The Beijing editor who was arrested wondered why the authorities were coming after “young, largely female professionals” like herself. The answer seems to be that the Chinese Communist Party wants to portray “feminists influenced by Western ideas” as the subversive threat behind the protests.

“If even ordinary people like my friends who peacefully participated in a vigil can be arrested, anyone can be taken,” mused an associate of one detainee. That sounds like a feature of the regime’s plan, not a bug.

The Washington Post last week described Beijing cranking up “the powerful surveillance state built over the past decade and fine-tuned during the pandemic” to target alleged leaders of the lockdown protests, in a crusade that has subjected far more people than the eight described by NPR to harassment, detention, and interrogation.

A tech worker calling herself “Doa” — another of those young female professionals hounded by the regime with such enthusiasm — said she was somehow tagged and identified by the police even though she spent barely half an hour near a protest on November 28 and was careful not to use her cell phone during that time.

Police and officials wearing protective gear work in an area where barriers are being placed to close off streets around a locked-down neighborhood after the detection of new cases of Covid-19 in Shanghai on March 15, 2022. (Photo by HECTOR RETAMAL/AFP via Getty Images)

Within two days, Doa was brought to a police station, forced to strip to her underwear, and interrogated for nine hours without access to a restroom. Other detainees were forced into stressful positions, threatened with long prison sentences, deprived of sleep, verbally abused — men with long hair were taunted for being gay — and forced to perform soul-crushing tasks such as copying Communist political documents by hand.

“I know how those things can be used by police. They still found me. I’m still wondering how that is possible,” said Doa, a savvy electronics user with experience working in social media. 

The Washington Post cited experts who thought Chinese police might have simply harvested the number of every cell phone pinging a tower near the protests and manually sifted through the data to find possible dissidents. China’s smartphone scanning technology can dive into hundreds of apps on anyone’s phone to harvest data, including popular social media apps, even those which are forbidden to Chinese users.
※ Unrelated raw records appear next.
(* ===== verification/EvaLife.v ===== *)
(** * Life cycle of applications (edgenode/pkg/eva)

    The lifecycle service (application_lifecycle_service.go), the calls of the
    deployment service (eva_deploy.go), the lookup of applications by address
    (appid_provider.go) and the agent as a whole.  A call checks the stored
    metadata, answers and leaves the work to a goroutine, here a [task]; the
    agent runs its tasks in any order and at any time between calls, each call
    and each task being one step.  A panic that no one recovers ends the
    process: the agent starts again without its tasks. *)

From S2P Require Import Prelude Strconv GoNet GoPath EvaMeta EvaEnv EvaDeploy.
From stdpp Require Import prelude strings list gmap.
From Stdlib Require Import ZArith.

Local Open Scope Z_scope.

Section service.
Context `{EvaWorld}.
Context (cfg : EvaConfig).

(** ** Handlers *)

Definition updateStatus (m : DeployedApp) (st : Status) : GoM Eva error :=
  fs (Save true (with_status st m)).

Definition container_StartHandler (m : DeployedApp) : GoM Eva error :=
  unless (if cfg_UseCNI cfg then StartInfrastructureContainer (da_App m) else mret nil_err) (
  try (call DockerNew) (λ e, Some ("failed to create docker client: " +:+ e)) (λ _,
  try (call (ContainerStart (da_DeployedID m)))
    (λ e, Some ("failed to start container with ID: " +:+ da_DeployedID m +:+ ": " +:+ e))
    (λ _, mret nil_err))).

Definition container_StopHandler (m : DeployedApp) (timeout : Z) : GoM Eva error :=
  try (call DockerNew) (λ e, Some ("failed to create docker client: " +:+ e)) (λ _,
  try (call (ContainerStop (da_DeployedID m) timeout))
    (λ e, Some ("failed to stop container with ID: " +:+ da_DeployedID m +:+ ": " +:+ e)) (λ _,
  if cfg_UseCNI cfg then StopInfrastructureContainer (da_App m) else mret nil_err)).

Definition container_RestartHandler (m : DeployedApp) (timeout : Z) : GoM Eva error :=
  try (call DockerNew) (λ e, Some ("failed to create docker client: " +:+ e)) (λ _,
  try (call (ContainerRestart (da_DeployedID m) timeout))
    (λ e, Some ("failed to restart container with ID: " +:+ da_DeployedID m +:+ ": " +:+ e))
    (λ _, mret nil_err)).

(** The polls before the timer fires: true when it fires first. *)
Fixpoint poll_state (dom : Z) (expected : DomainState) (polls : nat) : GoM Eva (bool + string) :=
  match polls with
  | O => mret (inl true)
  | S polls' =>
      try (call (DomGetState dom)) inr (λ state,
      if bool_decide (state = expected) then mret (inl false)
      else poll_state dom expected polls')
  end.

Definition waitForDomStateChange (dom : Z) (expected : DomainState) (timeout : Z)
    : GoM Eva (bool + string) :=
  try (call (TimeAfter timeout)) inr (poll_state dom expected).

Definition startVM (dom : Z) (timeout : Z) (m : DeployedApp) : GoM Eva error :=
  try (call (DomCreate dom)) Some (λ _,
  try (waitForDomStateChange dom DOMAIN_RUNNING timeout) Some (λ tout,
  if tout : bool then mret (Some ("Timeout when starting domain: " +:+ da_DeployedID m))
  else mret nil_err)).

(** Connects to libvirt and looks the domain up. *)
Definition with_domain (m : DeployedApp) (k : Z → GoM Eva error) : GoM Eva error :=
  try (call LibvirtNew) Some (λ _, try (call (LookupDomain (da_DeployedID m))) Some k).

Definition vm_StartHandler (m : DeployedApp) (timeout : Z) : GoM Eva error :=
  with_domain m (λ d, startVM d timeout m).

Definition vm_StopHandler (m : DeployedApp) (timeout : Z) : GoM Eva error :=
  with_domain m (λ d,
  try (call (DomGetState d)) Some (λ state,
  if bool_decide (state = DOMAIN_SHUTOFF) then mret nil_err
  else
    try (call (DomShutdown d)) Some (λ _,
    try (waitForDomStateChange d DOMAIN_SHUTDOWN timeout) Some (λ tout,
    if tout : bool then try (call (DomDestroy d)) Some (λ _, mret nil_err)
    else mret nil_err)))).

Definition vm_RestartHandler (m : DeployedApp) (timeout : Z) : GoM Eva error :=
  with_domain m (λ d,
  try (call (DomGetState d)) Some (λ state,
  if bool_decide (state = DOMAIN_SHUTOFF) then startVM d timeout m
  else
    try (call (DomReboot d)) Some (λ _,
    try (waitForDomStateChange d DOMAIN_SHUTDOWN timeout) Some (λ tout,
    if tout : bool then
      try (call (DomDestroy d)) Some (λ _, try (call (DomCreate d)) Some (λ _, mret nil_err))
    else mret nil_err)))).

(** A container has its own handler, anything else is a domain. *)
Definition StartHandler (m : DeployedApp) : GoM Eva error :=
  if bool_decide (da_Type m = Container) then container_StartHandler m
  else vm_StartHandler m (cfg_AppStartTimeout cfg).

Definition StopHandler (m : DeployedApp) : GoM Eva error :=
  if bool_decide (da_Type m = Container) then container_StopHandler m (cfg_AppStopTimeout cfg)
  else vm_StopHandler m (cfg_AppStopTimeout cfg).

Definition RestartHandler (m : DeployedApp) : GoM Eva error :=
  if bool_decide (da_Type m = Container)
  then container_RestartHandler m (cfg_AppRestartTimeout cfg)
  else vm_RestartHandler m (cfg_AppRestartTimeout cfg).

Definition getAppLifecycleHandler (appID : string) : GoM Eva (DeployedApp + string) :=
  try (fs (Load (RootPath cfg) appID)) inr (λ a,
  if str_empty (da_DeployedID a) then mret (inr "deployed ID is empty") else mret (inl a)).

(** ** Tasks *)

(** The goroutines that calls start, with what they capture. *)
Inductive task :=
| TDeployContainer (d : DeployedApp)
| TDeployVM (d : DeployedApp)
| TRedeploy (d : DeployedApp)
| TUndeploy (d : DeployedApp)
| TStart (m : DeployedApp)
| TStop (m : DeployedApp)
| TRestart (m : DeployedApp).

(** Runs a handler and records how it ended. *)
Definition run_handler (m : DeployedApp) (handler : GoM Eva error) (good : Status)
    : GoM Eva unit :=
  err ← handler;
  updateStatus m (match err with Some _ => ERROR | None => good end) ;; mret tt.

Definition run_task (t : task) : GoM Eva unit :=
  match t with
  | TDeployContainer d => syncDeployContainer cfg d
  | TDeployVM d => syncDeployVM cfg d
  | TRedeploy d => syncRedeploy cfg d
  | TUndeploy d => syncUndeploy cfg d ;; mret tt
  | TStart m => run_handler m (StartHandler m) RUNNING
  | TStop m => run_handler m (StopHandler m) STOPPED
  | TRestart m => run_handler m (RestartHandler m) RUNNING
  end.

(** ** Calls *)

(** The answer of a call: an error, or done, with the task it started. *)
Abbreviation answered := (option task + rpc_error)%type.

Definition Deploy (appType : string) (start : DeployedApp → task) (pbapp : Application)
    : GoM Eva answered :=
  let dapp := NewDeployedApp (RootPath cfg) appType pbapp in
  err ← checkIfAppNotDeployed cfg (da_Id dapp);
  match err with
  | Some err => mret (inr err)
  | None =>
      match checkDeployPreconditions cfg dapp with
      | inr e => mret (inr (plain_error ("preconditions unfulfilled: " +:+ e)))
      | inl dapp =>
          match IsChangeAllowed dapp DEPLOYING with
          | Some e => mret (inr (plain_error e))
          | None => mret (inl (Some (start dapp)))
          end
      end
  end.

Definition DeployContainer : Application → GoM Eva answered := Deploy Container TDeployContainer.
Definition DeployVM : Application → GoM Eva answered := Deploy VM TDeployVM.

Definition Redeploy (app : Application) : GoM Eva answered :=
  r ← fs (Load (RootPath cfg) (app_Id app));
  match r with
  | inr e => mret (inr (plain_error ("Application " +:+ app_Id app +:+ " not found: " +:+ e)))
  | inl dapp =>
      match IsChangeAllowed dapp UNKNOWN with
      | Some e => mret (inr (plain_error e))
      | None =>
          match checkDeployPreconditions cfg
                  (NewDeployedApp (RootPath cfg) (da_Type dapp) app) with
          | inr e => mret (inr (plain_error ("preconditions unfulfilled: " +:+ e)))
          | inl dapp => mret (inl (Some (TRedeploy dapp)))
          end
      end
  end.

(** An application that is not deployed is removed at once. *)
Definition Undeploy (appID : string) : GoM Eva answered :=
  r ← fs (Load (RootPath cfg) appID);
  match r with
  | inr e => mret (inr (mkRpcError FailedPrecondition
                          ("Application " +:+ appID +:+ " not found: " +:+ e)))
  | inl dapp =>
      match IsChangeAllowed dapp UNKNOWN with
      | Some e => mret (inr (plain_error e))
      | None =>
          if da_IsDeployed dapp then mret (inl (Some (TUndeploy dapp)))
          else
            err ← (if cfg_UseCNI cfg
                   then drop_ovn_port (da_App dapp) (λ e, mret (Some e))
                   else mret nil_err);
            match err with
            | Some e => mret (inr (mkRpcError FailedPrecondition
                                     ("failed to get CNI type from CniConfig: " +:+ e)))
            | None => fs (fs_RemoveAll (da_Path dapp)) ;; mret (inl None)
            end
      end
  end.

(** The common part of [Start], [Stop] and [Restart]. *)
Definition command (target : Status) (start : DeployedApp → task) (appID : string)
    : GoM Eva answered :=
  r ← getAppLifecycleHandler appID;
  match r with
  | inr e => mret (inr (plain_error
               ("failed to identify type of application with ID: " +:+ appID +:+ ": " +:+ e)))
  | inl m =>
      match IsChangeAllowed m target with
      | Some e => mret (inr (plain_error e))
      | None =>
          err ← updateStatus m target;
          match err with
          | Some e => mret (inr (plain_error
                        ("Failed to update status for appID: " +:+ appID +:+ ": " +:+ e)))
          | None => mret (inl (Some (start (with_status target m))))
          end
      end
  end.

Definition Start : string → GoM Eva answered := command STARTING TStart.
Definition Stop : string → GoM Eva answered := command STOPPING TStop.
Definition Restart : string → GoM Eva answered := command STARTING TRestart.

Definition GetStatus (appID : string) : GoM Eva (Status + rpc_error) :=
  r ← fs (Load (RootPath cfg) appID);
  match r with
  | inr e => mret (inr (mkRpcError NotFound ("App " +:+ appID +:+ " not found: " +:+ e)))
  | inl dapp => mret (inl (da_Status dapp))
  end.

(** ** Applications by address (appid_provider.go) *)

(** The hardware address of the first interface on a network. *)
Fixpoint network_mac (l : list IfaceDesc) : outcome string :=
  match l with
  | [] => Ret ""
  | i :: l' =>
      match if_SourceNetwork i, if_MAC i with
      | None, _ => Panic "nil pointer dereference"
      | Some true, None => Panic "nil pointer dereference"
      | Some true, Some mac => Ret mac
      | Some false, _ => network_mac l'
      end
  end.

Definition getDomMAC (dom : Z) : GoM Eva (string + string) :=
  try (call (DomXML dom)) inr (λ l,
  match network_mac l with
  | Panic e => go_panic e
  | Ret mac => mret (inl mac)
  end).

(** The loop of [searchDonamainByIP] over the domains. *)
Fixpoint searchDomainByIP (doms : list Z) (leases : list Lease) (addrIP : string)
    : GoM Eva string :=
  match doms with
  | [] => mret ""
  | dom :: doms' =>
      name ← call (DomGetName dom);
      match name with
      | inr _ => searchDomainByIP doms' leases addrIP
      | inl name =>
          mac ← getDomMAC dom;
          match mac with
          | inr _ => searchDomainByIP doms' leases addrIP
          | inl mac =>
              if negb (str_empty mac)
                 && existsb (λ l, bool_decide (ls_Mac l = mac ∧ ls_IPaddr l = addrIP)) leases
              then mret name else searchDomainByIP doms' leases addrIP
          end
      end
  end.

Definition lookupDomainsByIP (addrIP : string) : GoM Eva (string + string) :=
  try (call LibvirtNew) inr (λ _,
  try (call ListActiveDomains) inr (λ doms,
  try (call DHCPLeases) inr (λ leases,
  name ← searchDomainByIP doms leases addrIP; mret (inl name)))).

(** The name of a container without its leading slash, [c.Names[0][1:]]. *)
Definition cut_first_byte (s : string) : outcome string :=
  match s with
  | EmptyString => Panic "slice bounds out of range"
  | String _ s' => Ret s'
  end.

Fixpoint searchContainerByIP (l : list ContainerSummary) (addrIP : string) : GoM Eva string :=
  match l with
  | [] => mret ""
  | c :: l' =>
      match cs_Names c with
      | [] => searchContainerByIP l' addrIP
      | n :: _ =>
          match cut_first_byte n with
          | Panic e => go_panic e
          | Ret name =>
              addrs ← call (ContainerAddresses (cs_ID c));
              match addrs with
              | inr _ => searchContainerByIP l' addrIP
              | inl addrs => if bool_decide (addrIP ∈ addrs) then mret name
                             else searchContainerByIP l' addrIP
              end
          end
      end
  end.

Definition lookupContainersByIP (addrIP : string) : GoM Eva (string + string) :=
  try (call DockerNew) inr (λ _,
  try (call (ContainerList "")) inr (λ l,
  name ← searchContainerByIP l addrIP; mret (inl name))).

(** [errors.Wrap(dialErr, ...)] of the nil error of the dialling: a failed query
    is answered with a nil result and no error. *)
Definition getK8sContainerByIP (credentials : bool) (ip : string)
    : GoM Eva (option string * error) :=
  if negb credentials
  then mret (None, Some "getK8sContainerByIP: transport credentials not set")
  else
    r ← call (GetContainerByIP ip);
    match r with
    | inr e => mret (None, Some ("Failed to create a connection to "
                                 +:+ cfg_ControllerEndpoint cfg +:+ ": " +:+ e))
    | inl (inr _) => mret (None, nil_err)
    | inl (inl id) => mret (Some id, nil_err)
    end.

Definition GetApplicationByIP (credentials : bool) (ip : string)
    : GoM Eva (option string * error) :=
  if cfg_KubernetesMode cfg then getK8sContainerByIP credentials ip
  else if cfg_UseCNI cfg then mret (Some "cni", nil_err)
  else
    r ← lookupContainersByIP ip;
    match r with
    | inl name =>
        if str_empty name then
          r ← lookupDomainsByIP ip;
          mret (match r with inl name => (Some name, nil_err) | inr e => (Some "", Some e) end)
        else mret (Some name, nil_err)
    | inr _ =>
        r ← lookupDomainsByIP ip;
        mret (match r with inl name => (Some name, nil_err) | inr e => (Some "", Some e) end)
    end.

(** ** The agent *)

Record Agent := mkAgent {
  ag_state : Eva;
  ag_tasks : list task;
}.

Inductive eva_op :=
| RpcDeployContainer (app : Application)
| RpcDeployVM (app : Application)
| RpcRedeploy (app : Application)
| RpcUndeploy (id : string)
| RpcStart (id : string)
| RpcStop (id : string)
| RpcRestart (id : string)
| RpcGetStatus (id : string)
| RpcLookup (credentials : bool) (ip : string)
| RunTask (i : nat)
| Crash.

(** A call adds the task it started; a panic ends the process. *)
Definition serve_call (m : GoM Eva answered) (a : Agent) : Agent :=
  match m (ag_state a) with
  | (Ret (inl (Some t)), s) => mkAgent s (ag_tasks a ++ [t])
  | (Ret _, s) => mkAgent s (ag_tasks a)
  | (Panic _, s) => mkAgent s []
  end.

Definition serve_query {A} (m : GoM Eva A) (a : Agent) : Agent :=
  match m (ag_state a) with
  | (Ret _, s) => mkAgent s (ag_tasks a)
  | (Panic _, s) => mkAgent s []
  end.

Definition eva_step (a : Agent) (o : eva_op) : Agent :=
  match o with
  | RpcDeployContainer app => serve_call (DeployContainer app) a
  | RpcDeployVM app => serve_call (DeployVM app) a
  | RpcRedeploy app => serve_call (Redeploy app) a
  | RpcUndeploy id => serve_call (Undeploy id) a
  | RpcStart id => serve_call (Start id) a
  | RpcStop id => serve_call (Stop id) a
  | RpcRestart id => serve_call (Restart id) a
  | RpcGetStatus id => serve_query (GetStatus id) a
  | RpcLookup c ip => serve_query (GetApplicationByIP c ip) a
  | RunTask i =>
      match ag_tasks a !! i with
      | None => a
      | Some t => match run_task t (ag_state a) with
                  | (Ret _, s) => mkAgent s (delete i (ag_tasks a))
                  | (Panic _, s) => mkAgent s []
                  end
      end
  | Crash => mkAgent (ag_state a) []
  end.

(** A run of the agent. *)
Definition eva_run (ops : list eva_op) (a : Agent) : Agent := fold_left eva_step ops a.
End service.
Those experts also noted that Chinese cities are littered with tens of thousands of surveillance cameras hooked up to advanced facial recognition systems, which can identify people through masks.

The Washington Post noted that Chinese “Little Pink” nationalists are running wild on tightly-controlled social media platforms with accusations of treason and they are blaming the anti-lockdown protesters for causing the current coronavirus tidal wave by sabotaging Xi’s supposedly perfect “zero Covid” strategy. Meanwhile, lawyers are being pressured to stay away from protester defendants, sending an unsubtle signal that none of them should expect a fair trial.